■ **The task**: Which lines below fall between the one containing "(v_list f v)." and the one containing "A) (f : json"? Repeat them exactly, counting both of those lines, and add nothing else.

(Excerpts from a dataset)
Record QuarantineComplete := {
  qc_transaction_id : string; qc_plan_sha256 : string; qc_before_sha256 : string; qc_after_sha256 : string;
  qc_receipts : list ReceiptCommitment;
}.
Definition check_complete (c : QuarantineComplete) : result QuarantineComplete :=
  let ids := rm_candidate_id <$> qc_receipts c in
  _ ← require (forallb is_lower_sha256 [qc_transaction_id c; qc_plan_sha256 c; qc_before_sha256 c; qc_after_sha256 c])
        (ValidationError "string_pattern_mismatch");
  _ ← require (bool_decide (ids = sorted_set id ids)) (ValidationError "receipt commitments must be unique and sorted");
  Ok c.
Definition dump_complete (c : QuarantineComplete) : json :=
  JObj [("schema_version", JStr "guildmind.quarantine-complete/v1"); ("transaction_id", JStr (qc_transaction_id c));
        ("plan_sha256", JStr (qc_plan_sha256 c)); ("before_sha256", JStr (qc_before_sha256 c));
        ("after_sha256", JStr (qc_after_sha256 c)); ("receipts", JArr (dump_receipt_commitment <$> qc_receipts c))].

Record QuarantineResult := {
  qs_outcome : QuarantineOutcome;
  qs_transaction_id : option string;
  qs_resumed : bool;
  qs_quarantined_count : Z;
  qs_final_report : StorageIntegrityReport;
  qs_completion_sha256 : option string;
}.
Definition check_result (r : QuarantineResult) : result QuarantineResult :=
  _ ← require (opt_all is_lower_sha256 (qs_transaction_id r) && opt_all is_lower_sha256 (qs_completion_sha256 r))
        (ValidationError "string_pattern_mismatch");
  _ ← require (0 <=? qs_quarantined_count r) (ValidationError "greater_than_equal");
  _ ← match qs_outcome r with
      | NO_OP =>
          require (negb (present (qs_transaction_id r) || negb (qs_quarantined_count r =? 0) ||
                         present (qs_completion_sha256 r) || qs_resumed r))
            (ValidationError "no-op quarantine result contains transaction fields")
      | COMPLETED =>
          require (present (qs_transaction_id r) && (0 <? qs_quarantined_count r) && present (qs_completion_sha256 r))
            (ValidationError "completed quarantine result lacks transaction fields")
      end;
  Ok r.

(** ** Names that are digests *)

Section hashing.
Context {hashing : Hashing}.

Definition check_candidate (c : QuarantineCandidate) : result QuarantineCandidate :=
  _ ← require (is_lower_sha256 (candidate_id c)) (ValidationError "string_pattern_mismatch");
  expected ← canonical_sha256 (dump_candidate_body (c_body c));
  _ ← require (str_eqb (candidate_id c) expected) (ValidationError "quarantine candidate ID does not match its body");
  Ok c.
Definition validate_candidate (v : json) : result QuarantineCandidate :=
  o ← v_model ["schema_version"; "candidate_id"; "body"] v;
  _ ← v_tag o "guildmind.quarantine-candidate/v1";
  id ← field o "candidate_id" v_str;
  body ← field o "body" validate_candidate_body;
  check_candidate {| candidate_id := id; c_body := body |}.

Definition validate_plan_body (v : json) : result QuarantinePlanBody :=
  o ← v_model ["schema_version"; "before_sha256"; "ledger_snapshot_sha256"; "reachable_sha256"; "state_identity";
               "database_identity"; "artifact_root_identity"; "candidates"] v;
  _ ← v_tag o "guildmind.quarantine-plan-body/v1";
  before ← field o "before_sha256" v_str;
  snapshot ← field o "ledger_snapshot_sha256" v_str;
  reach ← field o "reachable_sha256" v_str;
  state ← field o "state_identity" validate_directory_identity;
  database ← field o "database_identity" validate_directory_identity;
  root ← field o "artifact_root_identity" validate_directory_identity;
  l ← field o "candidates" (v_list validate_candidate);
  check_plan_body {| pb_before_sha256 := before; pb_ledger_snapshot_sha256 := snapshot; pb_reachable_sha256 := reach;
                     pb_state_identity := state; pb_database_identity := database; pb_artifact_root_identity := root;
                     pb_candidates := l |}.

...

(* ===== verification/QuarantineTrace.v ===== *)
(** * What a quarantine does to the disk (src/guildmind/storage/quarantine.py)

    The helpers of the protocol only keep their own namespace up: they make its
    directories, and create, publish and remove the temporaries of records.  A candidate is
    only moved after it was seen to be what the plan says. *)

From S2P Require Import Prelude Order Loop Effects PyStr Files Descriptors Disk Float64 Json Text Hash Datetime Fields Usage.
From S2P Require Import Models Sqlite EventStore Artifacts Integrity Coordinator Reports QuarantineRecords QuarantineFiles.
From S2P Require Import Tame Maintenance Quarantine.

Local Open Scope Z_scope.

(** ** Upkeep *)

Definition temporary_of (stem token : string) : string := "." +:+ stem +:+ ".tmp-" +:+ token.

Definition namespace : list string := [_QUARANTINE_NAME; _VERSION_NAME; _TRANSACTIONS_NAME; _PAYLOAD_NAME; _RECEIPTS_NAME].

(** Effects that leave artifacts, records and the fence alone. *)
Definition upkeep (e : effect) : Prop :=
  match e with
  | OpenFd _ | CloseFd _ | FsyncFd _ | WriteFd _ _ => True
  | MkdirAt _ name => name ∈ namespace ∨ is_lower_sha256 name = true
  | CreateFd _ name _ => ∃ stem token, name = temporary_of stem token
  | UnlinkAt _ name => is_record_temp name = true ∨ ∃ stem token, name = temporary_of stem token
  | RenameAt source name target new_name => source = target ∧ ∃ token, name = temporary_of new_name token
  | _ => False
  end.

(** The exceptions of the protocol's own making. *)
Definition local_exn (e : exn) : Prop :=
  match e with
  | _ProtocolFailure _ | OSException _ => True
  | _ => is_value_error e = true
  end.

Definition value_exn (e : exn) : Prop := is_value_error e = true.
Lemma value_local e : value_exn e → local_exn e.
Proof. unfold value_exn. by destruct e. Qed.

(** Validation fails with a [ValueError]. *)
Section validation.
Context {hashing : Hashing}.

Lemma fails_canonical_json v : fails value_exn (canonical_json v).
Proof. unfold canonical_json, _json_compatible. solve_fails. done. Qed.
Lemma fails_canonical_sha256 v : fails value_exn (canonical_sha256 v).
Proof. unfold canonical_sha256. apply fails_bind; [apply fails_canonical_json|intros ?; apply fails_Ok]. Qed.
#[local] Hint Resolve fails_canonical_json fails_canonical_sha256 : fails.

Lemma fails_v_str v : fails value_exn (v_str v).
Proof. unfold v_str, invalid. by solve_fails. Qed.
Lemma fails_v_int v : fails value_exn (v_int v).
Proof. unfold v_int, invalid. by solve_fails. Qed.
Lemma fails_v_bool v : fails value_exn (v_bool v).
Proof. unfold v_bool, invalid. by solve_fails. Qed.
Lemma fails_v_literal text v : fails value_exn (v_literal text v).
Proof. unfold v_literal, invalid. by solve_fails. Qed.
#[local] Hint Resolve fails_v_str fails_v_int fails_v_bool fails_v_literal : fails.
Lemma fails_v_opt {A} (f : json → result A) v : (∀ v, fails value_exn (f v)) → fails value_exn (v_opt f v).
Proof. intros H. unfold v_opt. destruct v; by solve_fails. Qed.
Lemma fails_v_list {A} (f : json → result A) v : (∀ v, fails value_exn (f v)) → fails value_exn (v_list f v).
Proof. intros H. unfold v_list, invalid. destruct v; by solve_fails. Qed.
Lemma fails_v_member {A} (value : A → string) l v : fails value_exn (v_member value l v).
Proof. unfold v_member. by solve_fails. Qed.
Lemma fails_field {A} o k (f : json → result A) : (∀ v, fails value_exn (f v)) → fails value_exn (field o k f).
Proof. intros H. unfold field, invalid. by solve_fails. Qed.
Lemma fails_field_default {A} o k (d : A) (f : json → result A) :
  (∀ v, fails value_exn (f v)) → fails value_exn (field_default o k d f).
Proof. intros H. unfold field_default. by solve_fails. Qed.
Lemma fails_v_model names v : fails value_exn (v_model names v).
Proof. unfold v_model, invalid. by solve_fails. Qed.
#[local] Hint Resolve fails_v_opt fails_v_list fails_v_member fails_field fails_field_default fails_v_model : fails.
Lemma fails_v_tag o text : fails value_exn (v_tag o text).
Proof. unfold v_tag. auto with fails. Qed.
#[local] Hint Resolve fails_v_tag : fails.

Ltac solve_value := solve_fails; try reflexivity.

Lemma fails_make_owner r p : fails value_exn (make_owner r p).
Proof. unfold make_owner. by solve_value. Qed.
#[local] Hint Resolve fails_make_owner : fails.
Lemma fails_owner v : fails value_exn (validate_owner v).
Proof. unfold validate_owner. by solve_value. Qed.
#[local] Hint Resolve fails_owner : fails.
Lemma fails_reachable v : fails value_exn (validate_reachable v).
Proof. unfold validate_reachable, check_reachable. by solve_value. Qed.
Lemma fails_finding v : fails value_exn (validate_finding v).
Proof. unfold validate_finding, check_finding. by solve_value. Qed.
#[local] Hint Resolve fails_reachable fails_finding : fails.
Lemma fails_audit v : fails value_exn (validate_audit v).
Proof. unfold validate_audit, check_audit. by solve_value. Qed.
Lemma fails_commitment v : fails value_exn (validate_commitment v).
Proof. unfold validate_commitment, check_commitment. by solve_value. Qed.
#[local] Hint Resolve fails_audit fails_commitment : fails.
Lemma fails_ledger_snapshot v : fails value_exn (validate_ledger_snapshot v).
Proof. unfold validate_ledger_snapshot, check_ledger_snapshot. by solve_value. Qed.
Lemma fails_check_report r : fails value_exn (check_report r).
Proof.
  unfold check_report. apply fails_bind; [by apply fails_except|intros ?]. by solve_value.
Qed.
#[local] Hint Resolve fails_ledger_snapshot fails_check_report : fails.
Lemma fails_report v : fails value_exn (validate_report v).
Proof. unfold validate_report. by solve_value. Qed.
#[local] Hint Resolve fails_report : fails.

...

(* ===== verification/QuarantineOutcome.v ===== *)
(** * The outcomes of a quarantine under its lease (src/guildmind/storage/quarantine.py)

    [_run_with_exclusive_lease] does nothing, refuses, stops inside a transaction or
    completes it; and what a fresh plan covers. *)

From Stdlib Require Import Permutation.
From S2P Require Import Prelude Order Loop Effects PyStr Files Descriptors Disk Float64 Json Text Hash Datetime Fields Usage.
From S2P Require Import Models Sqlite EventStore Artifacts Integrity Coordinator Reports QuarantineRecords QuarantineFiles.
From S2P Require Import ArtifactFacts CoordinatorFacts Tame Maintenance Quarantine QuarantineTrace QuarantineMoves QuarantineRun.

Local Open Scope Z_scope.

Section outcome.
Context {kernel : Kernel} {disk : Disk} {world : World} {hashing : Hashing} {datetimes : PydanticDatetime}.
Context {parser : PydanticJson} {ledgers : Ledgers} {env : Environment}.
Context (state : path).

■ **The completed task**:
Lemma fails_v_list {A} (f : json → result A) v : (∀ v, fails value_exn (f v)) → fails value_exn (v_list f v).
Proof. intros H. unfold v_list, invalid. destruct v; by solve_fails. Qed.
Lemma fails_v_member {A} (value : A → string) l v : fails value_exn (v_member value l v).
Proof. unfold v_member. by solve_fails. Qed.
Lemma fails_field {A} o k (f : json → result A) : (∀ v, fails value_exn (f v)) → fails value_exn (field o k f).
Proof. intros H. unfold field, invalid. by solve_fails. Qed.
Lemma fails_field_default {A} o k (d : A) (f : json → result A) :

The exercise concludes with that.